▼
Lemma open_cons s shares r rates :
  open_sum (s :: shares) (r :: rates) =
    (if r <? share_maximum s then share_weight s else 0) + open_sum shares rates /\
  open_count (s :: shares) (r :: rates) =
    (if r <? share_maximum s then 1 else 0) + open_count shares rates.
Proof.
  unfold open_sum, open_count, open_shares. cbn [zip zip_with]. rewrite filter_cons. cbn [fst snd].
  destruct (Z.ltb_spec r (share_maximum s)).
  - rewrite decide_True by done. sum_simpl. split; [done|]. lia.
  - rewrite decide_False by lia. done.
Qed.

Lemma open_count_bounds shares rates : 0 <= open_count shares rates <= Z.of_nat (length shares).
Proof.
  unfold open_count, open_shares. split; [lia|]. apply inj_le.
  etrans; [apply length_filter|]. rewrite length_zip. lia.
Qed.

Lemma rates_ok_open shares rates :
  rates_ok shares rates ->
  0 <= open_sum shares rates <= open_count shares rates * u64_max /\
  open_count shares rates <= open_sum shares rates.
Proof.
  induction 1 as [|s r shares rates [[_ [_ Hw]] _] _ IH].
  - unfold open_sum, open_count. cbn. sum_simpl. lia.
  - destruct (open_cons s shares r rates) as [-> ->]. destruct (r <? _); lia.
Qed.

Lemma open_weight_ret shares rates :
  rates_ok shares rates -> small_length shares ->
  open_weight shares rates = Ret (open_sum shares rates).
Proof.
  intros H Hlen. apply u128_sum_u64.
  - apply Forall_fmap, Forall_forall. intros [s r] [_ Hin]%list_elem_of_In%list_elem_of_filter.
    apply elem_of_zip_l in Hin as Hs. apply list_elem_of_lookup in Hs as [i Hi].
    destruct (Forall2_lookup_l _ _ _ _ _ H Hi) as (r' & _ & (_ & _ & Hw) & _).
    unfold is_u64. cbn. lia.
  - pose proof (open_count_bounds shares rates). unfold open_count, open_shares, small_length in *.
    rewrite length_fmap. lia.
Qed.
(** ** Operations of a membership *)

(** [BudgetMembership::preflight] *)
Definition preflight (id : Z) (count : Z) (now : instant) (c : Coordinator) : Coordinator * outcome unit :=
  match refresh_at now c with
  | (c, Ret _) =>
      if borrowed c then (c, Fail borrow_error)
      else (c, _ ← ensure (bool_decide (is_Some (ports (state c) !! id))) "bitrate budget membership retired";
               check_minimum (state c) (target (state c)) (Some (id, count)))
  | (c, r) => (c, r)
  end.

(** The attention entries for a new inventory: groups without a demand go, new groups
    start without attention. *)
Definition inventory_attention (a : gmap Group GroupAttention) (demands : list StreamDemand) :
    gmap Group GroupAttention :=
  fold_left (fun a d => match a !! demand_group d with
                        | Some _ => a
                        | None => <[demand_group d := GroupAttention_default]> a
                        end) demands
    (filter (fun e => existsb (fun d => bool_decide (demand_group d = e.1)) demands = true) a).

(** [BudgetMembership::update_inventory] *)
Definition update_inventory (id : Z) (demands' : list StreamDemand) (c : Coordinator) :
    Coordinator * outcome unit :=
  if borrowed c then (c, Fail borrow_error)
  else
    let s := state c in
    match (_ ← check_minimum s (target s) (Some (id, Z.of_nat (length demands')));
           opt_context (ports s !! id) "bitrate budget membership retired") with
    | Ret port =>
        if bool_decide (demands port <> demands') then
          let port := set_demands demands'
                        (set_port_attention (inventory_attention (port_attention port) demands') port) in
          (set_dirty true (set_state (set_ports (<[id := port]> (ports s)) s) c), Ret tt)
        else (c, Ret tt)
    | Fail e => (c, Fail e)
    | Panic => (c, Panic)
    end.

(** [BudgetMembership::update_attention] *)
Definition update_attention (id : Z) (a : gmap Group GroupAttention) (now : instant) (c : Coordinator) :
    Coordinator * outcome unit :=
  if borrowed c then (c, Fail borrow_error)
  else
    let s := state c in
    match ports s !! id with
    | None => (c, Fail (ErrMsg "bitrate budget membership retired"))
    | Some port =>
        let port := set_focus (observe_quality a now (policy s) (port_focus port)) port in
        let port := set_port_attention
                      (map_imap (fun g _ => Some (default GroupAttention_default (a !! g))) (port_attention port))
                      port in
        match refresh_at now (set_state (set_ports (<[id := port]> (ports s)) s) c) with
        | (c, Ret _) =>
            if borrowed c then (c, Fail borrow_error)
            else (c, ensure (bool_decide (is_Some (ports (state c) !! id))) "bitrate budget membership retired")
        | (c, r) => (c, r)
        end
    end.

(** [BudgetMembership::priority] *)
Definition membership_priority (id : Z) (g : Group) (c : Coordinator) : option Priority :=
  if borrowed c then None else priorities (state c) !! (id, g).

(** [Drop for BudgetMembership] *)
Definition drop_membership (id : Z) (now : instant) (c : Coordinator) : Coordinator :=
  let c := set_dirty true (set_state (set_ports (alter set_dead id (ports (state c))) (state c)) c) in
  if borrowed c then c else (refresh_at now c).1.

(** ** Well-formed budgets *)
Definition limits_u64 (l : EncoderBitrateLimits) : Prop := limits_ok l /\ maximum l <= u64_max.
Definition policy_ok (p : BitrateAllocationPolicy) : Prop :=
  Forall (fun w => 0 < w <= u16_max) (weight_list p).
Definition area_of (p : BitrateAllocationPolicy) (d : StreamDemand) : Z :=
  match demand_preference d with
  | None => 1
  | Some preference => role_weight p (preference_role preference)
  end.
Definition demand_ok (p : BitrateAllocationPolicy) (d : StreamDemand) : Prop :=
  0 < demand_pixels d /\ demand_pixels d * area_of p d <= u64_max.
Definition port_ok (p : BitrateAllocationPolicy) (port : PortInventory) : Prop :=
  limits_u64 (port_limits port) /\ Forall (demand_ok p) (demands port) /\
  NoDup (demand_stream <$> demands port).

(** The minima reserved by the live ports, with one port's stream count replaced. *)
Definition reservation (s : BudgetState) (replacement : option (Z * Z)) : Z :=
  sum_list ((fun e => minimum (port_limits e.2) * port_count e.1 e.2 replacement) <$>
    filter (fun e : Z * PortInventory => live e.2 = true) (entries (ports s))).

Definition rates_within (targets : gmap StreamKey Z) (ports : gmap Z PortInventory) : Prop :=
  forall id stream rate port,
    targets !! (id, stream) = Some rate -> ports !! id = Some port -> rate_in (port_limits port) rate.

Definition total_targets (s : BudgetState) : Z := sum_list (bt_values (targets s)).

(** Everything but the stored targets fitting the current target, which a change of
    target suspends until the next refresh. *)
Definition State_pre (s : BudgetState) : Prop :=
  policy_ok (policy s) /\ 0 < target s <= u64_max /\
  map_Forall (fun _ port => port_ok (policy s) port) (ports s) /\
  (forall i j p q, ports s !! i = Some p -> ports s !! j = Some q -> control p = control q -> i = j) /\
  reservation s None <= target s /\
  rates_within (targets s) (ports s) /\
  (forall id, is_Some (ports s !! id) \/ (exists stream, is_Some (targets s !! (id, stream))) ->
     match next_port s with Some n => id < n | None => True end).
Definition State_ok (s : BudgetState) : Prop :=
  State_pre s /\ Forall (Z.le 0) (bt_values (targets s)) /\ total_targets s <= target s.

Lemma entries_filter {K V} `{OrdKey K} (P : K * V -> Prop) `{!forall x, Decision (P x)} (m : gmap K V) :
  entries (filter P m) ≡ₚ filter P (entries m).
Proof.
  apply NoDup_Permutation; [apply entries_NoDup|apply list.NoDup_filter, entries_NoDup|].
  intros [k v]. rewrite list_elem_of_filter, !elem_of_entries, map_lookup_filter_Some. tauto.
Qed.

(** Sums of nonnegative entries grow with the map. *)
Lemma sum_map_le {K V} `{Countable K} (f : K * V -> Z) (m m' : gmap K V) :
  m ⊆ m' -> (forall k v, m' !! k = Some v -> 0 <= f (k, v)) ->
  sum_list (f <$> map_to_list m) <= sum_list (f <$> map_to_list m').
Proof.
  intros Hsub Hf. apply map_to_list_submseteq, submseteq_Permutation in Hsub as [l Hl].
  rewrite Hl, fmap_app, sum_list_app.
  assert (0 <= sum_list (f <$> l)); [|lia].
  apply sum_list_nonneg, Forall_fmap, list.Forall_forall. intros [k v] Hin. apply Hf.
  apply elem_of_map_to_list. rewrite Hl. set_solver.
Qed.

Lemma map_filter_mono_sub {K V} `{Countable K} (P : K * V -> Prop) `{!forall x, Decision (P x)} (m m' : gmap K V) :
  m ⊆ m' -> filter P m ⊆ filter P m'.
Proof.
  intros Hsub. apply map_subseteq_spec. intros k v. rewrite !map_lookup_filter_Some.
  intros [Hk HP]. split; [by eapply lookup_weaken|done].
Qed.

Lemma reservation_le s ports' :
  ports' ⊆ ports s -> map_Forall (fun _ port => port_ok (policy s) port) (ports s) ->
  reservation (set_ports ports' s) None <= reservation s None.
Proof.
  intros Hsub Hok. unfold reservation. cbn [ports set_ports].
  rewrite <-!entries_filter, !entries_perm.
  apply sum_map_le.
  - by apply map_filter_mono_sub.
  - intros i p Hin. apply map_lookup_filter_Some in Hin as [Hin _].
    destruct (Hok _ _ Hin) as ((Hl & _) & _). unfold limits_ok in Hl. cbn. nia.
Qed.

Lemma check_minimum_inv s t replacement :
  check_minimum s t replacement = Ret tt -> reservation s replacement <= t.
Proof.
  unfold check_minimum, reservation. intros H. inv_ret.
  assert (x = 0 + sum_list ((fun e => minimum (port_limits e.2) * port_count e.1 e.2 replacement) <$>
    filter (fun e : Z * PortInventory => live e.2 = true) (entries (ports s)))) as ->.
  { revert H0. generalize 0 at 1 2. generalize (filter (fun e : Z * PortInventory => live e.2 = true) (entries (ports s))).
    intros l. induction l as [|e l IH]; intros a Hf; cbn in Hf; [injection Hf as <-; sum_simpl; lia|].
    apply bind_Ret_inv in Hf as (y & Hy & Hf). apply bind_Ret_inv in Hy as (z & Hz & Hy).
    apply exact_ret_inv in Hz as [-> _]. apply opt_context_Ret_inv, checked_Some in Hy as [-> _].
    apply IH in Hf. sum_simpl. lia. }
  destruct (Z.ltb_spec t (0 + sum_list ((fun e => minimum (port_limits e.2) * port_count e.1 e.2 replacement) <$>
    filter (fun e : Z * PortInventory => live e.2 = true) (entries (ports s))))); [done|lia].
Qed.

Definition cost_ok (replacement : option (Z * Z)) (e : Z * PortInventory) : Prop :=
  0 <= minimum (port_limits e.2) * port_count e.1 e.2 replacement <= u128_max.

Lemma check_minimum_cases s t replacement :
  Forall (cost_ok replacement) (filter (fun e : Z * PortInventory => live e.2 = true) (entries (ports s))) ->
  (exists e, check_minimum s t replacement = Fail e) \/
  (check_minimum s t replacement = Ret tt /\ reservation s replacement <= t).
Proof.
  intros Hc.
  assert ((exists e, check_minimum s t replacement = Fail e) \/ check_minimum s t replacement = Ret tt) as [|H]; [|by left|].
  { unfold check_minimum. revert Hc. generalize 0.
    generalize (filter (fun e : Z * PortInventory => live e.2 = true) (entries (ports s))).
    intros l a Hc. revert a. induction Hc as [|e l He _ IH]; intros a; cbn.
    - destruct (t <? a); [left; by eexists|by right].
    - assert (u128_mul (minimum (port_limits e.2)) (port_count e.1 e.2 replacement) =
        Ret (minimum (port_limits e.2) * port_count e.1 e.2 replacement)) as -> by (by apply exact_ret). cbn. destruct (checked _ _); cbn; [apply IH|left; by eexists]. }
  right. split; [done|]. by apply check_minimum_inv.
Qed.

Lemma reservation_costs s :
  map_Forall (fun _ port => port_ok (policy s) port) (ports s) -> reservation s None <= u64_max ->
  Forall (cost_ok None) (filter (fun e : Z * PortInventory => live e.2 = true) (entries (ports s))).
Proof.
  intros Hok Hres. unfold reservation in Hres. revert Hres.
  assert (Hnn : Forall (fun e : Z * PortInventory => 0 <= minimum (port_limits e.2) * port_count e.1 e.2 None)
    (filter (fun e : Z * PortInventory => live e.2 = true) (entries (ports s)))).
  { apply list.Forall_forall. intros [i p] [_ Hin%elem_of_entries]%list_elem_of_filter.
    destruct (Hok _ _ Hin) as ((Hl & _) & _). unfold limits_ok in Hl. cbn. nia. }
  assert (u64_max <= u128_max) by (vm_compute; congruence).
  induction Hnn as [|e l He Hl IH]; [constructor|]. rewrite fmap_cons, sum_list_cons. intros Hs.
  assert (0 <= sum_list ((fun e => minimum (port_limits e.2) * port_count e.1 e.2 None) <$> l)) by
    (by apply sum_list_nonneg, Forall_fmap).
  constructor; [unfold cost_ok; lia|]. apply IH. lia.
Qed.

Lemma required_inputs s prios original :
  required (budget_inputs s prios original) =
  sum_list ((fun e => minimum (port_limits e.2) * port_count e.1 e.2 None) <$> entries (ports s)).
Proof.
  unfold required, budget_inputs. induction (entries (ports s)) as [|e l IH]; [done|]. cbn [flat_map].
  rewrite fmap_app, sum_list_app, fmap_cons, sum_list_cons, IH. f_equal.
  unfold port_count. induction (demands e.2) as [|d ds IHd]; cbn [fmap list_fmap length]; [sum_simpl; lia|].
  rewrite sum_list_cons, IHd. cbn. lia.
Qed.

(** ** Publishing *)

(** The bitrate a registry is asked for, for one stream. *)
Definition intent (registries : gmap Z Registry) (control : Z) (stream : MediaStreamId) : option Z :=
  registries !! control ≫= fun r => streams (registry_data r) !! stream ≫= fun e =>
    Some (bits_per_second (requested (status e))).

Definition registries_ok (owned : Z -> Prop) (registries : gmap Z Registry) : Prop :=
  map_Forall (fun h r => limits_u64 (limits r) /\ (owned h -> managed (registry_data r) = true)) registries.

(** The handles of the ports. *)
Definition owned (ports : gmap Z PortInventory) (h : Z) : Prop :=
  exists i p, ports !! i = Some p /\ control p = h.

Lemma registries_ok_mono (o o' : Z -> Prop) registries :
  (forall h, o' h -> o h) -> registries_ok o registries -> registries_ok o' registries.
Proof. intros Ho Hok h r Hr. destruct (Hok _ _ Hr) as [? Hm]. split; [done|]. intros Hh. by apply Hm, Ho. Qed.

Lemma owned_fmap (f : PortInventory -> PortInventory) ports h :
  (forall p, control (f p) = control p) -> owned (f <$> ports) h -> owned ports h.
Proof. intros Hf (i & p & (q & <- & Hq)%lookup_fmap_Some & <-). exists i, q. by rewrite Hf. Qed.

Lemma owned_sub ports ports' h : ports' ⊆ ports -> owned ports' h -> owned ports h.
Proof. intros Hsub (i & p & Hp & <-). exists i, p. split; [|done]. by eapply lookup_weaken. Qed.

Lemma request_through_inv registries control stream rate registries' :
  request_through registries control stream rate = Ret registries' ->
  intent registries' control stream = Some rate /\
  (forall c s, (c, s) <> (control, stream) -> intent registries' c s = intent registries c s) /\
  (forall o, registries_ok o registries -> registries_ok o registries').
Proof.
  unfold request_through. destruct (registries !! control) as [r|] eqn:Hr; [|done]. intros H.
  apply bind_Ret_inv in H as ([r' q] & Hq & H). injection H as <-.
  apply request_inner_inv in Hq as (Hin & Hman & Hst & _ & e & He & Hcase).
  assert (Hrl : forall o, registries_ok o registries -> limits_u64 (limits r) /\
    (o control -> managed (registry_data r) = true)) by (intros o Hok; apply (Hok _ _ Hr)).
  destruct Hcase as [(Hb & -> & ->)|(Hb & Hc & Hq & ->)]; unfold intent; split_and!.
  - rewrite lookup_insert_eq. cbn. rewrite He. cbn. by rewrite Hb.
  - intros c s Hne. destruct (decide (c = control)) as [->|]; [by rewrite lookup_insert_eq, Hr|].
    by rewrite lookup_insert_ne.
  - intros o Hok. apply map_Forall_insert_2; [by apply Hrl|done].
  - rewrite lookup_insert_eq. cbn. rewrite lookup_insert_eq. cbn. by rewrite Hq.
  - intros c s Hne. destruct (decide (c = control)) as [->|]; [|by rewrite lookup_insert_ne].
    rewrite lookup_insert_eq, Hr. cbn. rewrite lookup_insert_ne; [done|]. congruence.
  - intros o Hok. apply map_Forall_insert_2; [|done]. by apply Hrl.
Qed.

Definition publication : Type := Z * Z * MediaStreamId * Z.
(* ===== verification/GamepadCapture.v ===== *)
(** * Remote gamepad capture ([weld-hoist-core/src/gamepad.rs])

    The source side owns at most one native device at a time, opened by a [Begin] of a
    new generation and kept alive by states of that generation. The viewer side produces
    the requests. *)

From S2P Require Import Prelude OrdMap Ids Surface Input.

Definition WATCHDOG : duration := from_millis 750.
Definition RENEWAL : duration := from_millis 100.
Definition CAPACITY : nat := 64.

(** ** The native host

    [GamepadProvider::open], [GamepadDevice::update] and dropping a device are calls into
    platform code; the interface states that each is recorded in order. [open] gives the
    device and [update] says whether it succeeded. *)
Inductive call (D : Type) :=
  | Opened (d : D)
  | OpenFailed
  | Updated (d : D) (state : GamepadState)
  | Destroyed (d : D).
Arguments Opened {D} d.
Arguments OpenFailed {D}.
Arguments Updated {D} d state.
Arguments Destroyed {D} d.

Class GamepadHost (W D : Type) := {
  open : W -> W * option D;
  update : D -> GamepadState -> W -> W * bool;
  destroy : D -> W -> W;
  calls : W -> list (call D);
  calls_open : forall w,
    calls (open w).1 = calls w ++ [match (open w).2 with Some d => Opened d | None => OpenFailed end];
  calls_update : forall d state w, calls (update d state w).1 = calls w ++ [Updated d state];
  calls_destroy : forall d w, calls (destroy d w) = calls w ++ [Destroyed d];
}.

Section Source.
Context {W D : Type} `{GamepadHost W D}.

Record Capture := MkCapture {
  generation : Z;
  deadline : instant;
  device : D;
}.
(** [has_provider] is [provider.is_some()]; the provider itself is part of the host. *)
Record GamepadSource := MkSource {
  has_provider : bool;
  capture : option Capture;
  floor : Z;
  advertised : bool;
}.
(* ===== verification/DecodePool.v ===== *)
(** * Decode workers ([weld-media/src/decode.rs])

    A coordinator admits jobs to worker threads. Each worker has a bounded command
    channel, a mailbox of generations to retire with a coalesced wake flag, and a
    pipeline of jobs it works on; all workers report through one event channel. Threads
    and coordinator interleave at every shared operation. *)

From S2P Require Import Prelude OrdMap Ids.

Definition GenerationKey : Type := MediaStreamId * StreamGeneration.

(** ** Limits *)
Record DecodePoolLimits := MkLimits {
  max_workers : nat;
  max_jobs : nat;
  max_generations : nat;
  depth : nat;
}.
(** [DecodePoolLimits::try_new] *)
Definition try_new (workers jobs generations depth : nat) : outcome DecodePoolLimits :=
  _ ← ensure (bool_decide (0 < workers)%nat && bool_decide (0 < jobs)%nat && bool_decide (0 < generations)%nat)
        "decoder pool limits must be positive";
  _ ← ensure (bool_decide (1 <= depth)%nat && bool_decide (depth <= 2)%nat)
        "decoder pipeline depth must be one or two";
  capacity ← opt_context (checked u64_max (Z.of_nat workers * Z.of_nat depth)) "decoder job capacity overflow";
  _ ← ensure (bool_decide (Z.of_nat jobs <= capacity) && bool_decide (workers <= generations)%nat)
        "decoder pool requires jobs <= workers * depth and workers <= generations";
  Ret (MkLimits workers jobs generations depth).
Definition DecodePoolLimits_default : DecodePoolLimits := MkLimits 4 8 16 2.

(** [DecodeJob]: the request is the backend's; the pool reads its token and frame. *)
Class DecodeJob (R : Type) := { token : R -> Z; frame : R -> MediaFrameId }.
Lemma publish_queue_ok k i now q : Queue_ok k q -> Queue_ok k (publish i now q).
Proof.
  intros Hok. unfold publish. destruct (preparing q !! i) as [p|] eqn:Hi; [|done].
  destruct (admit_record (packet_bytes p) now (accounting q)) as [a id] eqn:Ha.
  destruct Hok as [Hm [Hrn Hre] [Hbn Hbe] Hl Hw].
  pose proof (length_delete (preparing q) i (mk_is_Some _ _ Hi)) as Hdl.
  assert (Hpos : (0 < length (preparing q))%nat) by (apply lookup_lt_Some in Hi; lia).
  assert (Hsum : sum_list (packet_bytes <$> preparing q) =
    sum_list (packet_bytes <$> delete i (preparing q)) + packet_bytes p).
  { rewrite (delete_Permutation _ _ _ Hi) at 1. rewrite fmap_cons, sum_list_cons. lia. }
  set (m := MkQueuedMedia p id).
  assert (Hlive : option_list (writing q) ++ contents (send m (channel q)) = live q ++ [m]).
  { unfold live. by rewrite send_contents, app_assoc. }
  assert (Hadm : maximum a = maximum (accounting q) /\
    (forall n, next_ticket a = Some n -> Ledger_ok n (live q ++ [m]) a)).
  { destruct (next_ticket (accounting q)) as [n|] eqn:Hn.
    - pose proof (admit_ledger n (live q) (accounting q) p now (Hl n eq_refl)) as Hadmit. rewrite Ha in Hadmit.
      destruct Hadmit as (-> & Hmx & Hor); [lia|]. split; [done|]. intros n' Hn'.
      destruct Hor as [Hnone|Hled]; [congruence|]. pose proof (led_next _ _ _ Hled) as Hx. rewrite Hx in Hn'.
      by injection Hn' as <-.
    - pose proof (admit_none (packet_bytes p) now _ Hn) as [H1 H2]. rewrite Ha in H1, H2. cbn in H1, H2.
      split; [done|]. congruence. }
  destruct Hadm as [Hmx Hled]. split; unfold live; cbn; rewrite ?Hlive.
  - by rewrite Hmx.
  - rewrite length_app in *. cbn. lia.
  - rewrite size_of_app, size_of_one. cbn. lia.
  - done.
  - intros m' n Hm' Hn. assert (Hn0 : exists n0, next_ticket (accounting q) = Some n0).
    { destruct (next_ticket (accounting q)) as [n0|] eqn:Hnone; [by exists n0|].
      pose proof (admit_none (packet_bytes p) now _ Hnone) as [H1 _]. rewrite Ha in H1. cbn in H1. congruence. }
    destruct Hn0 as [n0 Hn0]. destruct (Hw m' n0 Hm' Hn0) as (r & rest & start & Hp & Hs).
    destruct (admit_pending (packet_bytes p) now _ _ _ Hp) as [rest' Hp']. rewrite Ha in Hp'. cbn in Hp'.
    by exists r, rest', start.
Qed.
▲
WHAT IS REQUIRED: Both end lines included, restate word for word the lines above from the line with "Opened (d : D)" to the line with "calls_open : forall", and nothing else.

RESPONSE TO THE EXERCISE:
  | Opened (d : D)
  | OpenFailed
  | Updated (d : D) (state : GamepadState)
  | Destroyed (d : D).
Arguments Opened {D} d.
Arguments OpenFailed {D}.
Arguments Updated {D} d state.
Arguments Destroyed {D} d.

Class GamepadHost (W D : Type) := {
  open : W -> W * option D;
  update : D -> GamepadState -> W -> W * bool;
  destroy : D -> W -> W;
  calls : W -> list (call D);
  calls_open : forall w,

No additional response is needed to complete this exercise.